• WHAT YOU NEED TO DO:
Only the lines below from the one containing "keys_allowed EMBEDDED_CONFIG_ROUTE_ALLOWED route" to the one containing "- intros (?" should be repeated, both included and unchanged.
------ RECORD EXCERPTS ------
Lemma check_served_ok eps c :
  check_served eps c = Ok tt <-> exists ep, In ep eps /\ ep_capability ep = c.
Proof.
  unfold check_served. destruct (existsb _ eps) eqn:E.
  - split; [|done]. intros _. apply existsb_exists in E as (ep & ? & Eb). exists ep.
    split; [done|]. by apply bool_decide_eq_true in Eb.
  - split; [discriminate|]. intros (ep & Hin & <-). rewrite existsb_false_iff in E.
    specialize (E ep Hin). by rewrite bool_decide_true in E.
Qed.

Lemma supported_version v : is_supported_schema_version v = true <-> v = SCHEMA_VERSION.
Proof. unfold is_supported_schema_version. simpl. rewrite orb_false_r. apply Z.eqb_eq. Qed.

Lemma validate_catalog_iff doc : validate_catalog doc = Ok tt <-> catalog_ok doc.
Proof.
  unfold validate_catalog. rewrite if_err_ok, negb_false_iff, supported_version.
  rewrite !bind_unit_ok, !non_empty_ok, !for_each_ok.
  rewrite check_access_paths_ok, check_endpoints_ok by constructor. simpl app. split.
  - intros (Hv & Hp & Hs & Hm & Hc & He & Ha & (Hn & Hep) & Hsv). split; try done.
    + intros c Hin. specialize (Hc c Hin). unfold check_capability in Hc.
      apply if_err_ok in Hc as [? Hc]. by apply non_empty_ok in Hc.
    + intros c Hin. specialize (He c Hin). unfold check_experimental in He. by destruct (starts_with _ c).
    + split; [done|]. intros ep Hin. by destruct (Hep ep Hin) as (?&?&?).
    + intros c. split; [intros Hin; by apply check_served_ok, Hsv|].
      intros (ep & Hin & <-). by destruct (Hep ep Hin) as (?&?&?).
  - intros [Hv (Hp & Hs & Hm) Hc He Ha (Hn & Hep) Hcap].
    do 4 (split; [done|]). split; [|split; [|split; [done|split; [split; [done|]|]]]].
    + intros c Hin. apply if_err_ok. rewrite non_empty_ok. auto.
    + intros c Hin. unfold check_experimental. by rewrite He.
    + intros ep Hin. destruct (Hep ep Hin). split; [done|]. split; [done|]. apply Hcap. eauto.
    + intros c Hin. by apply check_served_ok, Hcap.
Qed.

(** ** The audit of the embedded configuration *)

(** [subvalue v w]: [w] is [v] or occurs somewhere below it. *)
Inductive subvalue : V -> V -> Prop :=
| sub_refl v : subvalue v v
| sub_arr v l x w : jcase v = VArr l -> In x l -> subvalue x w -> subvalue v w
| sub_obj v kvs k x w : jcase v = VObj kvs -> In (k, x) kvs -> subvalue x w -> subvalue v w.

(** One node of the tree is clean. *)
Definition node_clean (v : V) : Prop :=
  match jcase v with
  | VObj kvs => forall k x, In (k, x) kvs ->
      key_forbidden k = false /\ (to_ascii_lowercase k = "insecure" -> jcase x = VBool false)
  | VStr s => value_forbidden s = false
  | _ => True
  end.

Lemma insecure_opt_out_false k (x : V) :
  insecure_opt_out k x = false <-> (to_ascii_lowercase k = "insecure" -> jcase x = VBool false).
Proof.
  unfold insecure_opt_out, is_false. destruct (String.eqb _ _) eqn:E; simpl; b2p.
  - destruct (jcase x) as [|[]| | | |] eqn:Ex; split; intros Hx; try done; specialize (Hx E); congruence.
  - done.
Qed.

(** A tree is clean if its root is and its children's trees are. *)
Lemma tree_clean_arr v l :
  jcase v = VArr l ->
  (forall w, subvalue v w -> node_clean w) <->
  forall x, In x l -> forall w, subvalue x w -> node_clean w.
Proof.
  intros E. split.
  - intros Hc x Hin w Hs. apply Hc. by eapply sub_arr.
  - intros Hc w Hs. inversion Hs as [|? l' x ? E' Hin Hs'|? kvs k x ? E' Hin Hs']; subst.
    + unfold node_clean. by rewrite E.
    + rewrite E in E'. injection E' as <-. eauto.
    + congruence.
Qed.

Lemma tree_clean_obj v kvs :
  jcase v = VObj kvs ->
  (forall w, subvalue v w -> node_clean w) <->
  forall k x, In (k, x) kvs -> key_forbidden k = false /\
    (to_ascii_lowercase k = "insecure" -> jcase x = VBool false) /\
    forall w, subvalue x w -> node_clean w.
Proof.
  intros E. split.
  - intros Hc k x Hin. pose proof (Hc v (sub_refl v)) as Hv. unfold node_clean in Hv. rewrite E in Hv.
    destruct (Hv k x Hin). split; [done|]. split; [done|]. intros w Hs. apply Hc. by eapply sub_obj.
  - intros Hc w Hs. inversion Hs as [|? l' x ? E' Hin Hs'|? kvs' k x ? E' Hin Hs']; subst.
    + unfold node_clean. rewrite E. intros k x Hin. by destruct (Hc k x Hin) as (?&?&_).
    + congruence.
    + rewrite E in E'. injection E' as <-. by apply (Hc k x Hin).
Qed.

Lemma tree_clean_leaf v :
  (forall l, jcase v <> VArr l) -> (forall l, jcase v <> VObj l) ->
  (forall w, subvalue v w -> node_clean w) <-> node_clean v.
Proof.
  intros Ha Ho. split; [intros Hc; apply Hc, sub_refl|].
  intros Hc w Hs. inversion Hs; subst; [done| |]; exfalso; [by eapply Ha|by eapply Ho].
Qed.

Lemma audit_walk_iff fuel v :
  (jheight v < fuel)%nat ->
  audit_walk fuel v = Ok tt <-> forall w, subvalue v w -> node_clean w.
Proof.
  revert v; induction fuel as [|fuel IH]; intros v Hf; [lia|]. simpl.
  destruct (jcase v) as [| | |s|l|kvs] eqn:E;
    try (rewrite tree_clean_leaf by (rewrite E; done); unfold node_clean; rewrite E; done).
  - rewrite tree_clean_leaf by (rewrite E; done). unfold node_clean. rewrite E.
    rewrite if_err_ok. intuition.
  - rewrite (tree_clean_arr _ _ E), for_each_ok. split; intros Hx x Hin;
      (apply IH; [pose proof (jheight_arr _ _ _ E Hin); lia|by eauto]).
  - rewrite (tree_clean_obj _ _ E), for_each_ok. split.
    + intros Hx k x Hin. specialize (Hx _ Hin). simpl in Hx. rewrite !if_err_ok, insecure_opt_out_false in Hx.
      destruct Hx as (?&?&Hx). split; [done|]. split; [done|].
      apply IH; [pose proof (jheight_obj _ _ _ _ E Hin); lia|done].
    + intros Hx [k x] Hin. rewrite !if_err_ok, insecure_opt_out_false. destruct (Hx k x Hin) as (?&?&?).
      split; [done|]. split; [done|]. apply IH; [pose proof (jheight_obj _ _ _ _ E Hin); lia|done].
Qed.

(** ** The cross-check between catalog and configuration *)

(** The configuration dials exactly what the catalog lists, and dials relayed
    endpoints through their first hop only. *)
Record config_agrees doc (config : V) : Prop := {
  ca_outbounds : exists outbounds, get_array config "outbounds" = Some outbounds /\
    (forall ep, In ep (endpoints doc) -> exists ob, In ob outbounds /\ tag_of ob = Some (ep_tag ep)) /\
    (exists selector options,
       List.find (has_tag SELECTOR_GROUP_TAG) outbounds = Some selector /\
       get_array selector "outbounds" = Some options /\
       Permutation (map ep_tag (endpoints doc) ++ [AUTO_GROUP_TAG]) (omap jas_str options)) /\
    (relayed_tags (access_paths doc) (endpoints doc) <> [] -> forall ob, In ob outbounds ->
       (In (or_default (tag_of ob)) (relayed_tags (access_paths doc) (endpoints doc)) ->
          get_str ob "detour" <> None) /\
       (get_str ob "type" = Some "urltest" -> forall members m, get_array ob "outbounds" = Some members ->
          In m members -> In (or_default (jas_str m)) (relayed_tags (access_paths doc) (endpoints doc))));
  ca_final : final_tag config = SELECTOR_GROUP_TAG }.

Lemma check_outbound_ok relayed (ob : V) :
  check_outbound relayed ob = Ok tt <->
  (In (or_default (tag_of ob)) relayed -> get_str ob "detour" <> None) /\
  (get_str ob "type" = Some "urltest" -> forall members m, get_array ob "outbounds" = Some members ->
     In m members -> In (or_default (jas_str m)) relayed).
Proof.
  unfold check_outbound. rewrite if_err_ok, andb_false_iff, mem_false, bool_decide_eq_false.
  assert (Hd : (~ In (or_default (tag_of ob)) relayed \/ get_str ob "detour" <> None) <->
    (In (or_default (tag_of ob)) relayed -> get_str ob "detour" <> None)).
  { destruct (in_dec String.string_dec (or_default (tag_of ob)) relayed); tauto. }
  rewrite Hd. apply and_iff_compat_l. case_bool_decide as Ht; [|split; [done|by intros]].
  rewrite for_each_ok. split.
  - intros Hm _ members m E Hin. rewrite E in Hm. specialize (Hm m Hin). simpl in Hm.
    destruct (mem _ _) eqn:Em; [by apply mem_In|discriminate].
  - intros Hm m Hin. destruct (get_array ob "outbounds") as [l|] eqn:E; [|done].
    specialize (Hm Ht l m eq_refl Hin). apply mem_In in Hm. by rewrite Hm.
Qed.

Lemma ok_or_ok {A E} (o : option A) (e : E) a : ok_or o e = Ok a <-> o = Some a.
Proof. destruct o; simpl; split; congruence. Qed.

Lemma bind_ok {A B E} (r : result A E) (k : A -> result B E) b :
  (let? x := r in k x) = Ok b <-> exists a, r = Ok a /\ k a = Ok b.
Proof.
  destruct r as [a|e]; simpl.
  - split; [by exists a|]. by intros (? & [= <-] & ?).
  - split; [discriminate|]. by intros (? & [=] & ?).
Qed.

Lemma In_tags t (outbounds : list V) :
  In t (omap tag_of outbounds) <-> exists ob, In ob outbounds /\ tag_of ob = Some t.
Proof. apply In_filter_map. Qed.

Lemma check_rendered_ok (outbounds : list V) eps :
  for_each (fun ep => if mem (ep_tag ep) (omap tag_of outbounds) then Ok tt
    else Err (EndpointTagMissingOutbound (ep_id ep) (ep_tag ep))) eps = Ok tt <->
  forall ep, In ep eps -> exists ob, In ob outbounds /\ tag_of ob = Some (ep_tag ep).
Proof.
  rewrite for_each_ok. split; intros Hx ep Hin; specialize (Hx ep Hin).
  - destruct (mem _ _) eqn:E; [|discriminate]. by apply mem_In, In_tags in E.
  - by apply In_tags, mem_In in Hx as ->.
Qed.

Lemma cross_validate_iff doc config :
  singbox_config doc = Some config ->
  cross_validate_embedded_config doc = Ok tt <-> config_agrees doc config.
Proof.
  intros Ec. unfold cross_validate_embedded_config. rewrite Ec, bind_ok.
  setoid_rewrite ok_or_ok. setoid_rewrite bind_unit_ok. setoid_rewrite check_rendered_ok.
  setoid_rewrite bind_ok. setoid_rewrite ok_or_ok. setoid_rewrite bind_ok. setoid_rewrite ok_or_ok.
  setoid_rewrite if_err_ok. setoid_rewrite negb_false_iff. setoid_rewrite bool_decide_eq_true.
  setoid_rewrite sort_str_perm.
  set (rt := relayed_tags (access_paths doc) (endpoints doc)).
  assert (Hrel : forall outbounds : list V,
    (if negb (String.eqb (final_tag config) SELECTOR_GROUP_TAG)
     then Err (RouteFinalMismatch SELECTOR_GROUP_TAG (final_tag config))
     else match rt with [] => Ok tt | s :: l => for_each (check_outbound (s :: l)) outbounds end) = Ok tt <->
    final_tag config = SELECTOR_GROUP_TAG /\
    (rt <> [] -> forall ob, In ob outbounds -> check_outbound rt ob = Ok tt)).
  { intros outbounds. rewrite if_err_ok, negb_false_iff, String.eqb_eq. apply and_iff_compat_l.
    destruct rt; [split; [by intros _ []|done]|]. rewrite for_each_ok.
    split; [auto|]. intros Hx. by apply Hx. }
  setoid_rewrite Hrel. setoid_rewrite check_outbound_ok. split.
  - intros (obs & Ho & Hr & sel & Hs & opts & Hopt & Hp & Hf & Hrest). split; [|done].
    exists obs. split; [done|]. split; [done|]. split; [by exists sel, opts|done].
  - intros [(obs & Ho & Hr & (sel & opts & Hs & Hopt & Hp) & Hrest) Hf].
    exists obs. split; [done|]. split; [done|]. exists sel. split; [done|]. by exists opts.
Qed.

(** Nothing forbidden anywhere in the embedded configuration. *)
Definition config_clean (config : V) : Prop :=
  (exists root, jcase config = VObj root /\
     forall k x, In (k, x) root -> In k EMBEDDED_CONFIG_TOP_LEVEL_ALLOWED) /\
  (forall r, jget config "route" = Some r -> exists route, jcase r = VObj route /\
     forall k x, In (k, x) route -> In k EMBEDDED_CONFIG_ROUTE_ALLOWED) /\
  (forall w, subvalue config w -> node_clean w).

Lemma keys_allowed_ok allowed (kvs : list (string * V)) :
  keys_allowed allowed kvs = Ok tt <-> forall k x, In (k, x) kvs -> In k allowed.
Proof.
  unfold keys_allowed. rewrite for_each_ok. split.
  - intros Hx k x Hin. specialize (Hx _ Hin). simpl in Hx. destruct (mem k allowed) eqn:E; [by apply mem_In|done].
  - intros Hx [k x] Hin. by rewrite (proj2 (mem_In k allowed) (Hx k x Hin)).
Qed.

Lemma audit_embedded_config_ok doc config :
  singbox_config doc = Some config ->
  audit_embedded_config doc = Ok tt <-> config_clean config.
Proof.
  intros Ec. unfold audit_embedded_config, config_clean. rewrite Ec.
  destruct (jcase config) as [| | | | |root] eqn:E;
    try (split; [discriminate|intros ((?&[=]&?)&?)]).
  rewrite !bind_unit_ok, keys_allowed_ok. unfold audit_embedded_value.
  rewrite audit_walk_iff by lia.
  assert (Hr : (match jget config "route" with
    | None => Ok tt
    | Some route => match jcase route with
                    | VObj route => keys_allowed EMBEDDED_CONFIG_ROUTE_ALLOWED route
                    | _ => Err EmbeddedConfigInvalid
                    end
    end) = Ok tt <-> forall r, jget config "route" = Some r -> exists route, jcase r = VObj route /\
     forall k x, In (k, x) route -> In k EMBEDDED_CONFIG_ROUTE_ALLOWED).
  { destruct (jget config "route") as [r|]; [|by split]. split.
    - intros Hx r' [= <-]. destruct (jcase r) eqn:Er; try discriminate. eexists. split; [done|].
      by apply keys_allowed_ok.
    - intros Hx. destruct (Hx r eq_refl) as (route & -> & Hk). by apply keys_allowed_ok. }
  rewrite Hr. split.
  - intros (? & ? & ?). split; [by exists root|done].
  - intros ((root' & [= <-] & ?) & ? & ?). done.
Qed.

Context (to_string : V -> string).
------
• ANSWER FOR THIS EXERCISE:
                    | VObj route => keys_allowed EMBEDDED_CONFIG_ROUTE_ALLOWED route
                    | _ => Err EmbeddedConfigInvalid
                    end
    end) = Ok tt <-> forall r, jget config "route" = Some r -> exists route, jcase r = VObj route /\
     forall k x, In (k, x) route -> In k EMBEDDED_CONFIG_ROUTE_ALLOWED).
  { destruct (jget config "route") as [r|]; [|by split]. split.
    - intros Hx r' [= <-]. destruct (jcase r) eqn:Er; try discriminate. eexists. split; [done|].
      by apply keys_allowed_ok.
    - intros Hx. destruct (Hx r eq_refl) as (route & -> & Hk). by apply keys_allowed_ok. }
  rewrite Hr. split.
  - intros (? & ? & ?). split; [by exists root|done].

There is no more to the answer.